TASK PROMPT
Reproduce exactly the line containing "let exists_ := mkCheck" and every line after it, through the last line of the records below; add nothing.

─── LISTED RECORDS

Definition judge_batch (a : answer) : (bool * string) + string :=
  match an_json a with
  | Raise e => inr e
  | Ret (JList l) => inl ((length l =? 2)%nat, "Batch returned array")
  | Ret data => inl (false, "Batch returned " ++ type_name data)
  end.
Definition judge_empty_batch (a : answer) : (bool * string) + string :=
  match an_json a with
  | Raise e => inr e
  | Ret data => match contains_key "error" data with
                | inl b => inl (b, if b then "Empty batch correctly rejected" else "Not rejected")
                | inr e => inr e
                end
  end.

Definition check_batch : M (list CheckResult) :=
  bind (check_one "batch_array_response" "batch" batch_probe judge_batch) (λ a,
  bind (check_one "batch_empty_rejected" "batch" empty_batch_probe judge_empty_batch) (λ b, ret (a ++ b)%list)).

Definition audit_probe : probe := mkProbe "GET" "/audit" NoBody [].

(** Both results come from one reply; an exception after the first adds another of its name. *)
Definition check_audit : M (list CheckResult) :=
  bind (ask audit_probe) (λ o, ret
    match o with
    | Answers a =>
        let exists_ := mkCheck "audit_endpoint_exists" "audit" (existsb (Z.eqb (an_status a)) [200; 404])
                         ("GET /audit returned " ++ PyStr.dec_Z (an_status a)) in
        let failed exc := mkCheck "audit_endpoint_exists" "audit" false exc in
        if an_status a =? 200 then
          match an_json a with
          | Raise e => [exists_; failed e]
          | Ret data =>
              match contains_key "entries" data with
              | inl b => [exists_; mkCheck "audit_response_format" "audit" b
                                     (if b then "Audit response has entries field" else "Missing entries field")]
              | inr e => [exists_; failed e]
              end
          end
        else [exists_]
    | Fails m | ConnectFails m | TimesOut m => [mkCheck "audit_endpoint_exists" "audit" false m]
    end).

──────

ANSWER
        let exists_ := mkCheck "audit_endpoint_exists" "audit" (existsb (Z.eqb (an_status a)) [200; 404])
                         ("GET /audit returned " ++ PyStr.dec_Z (an_status a)) in
        let failed exc := mkCheck "audit_endpoint_exists" "audit" false exc in
        if an_status a =? 200 then
          match an_json a with
          | Raise e => [exists_; failed e]
          | Ret data =>
              match contains_key "entries" data with
              | inl b => [exists_; mkCheck "audit_response_format" "audit" b
                                     (if b then "Audit response has entries field" else "Missing entries field")]
              | inr e => [exists_; failed e]
              end
          end
        else [exists_]
    | Fails m | ConnectFails m | TimesOut m => [mkCheck "audit_endpoint_exists" "audit" false m]
    end).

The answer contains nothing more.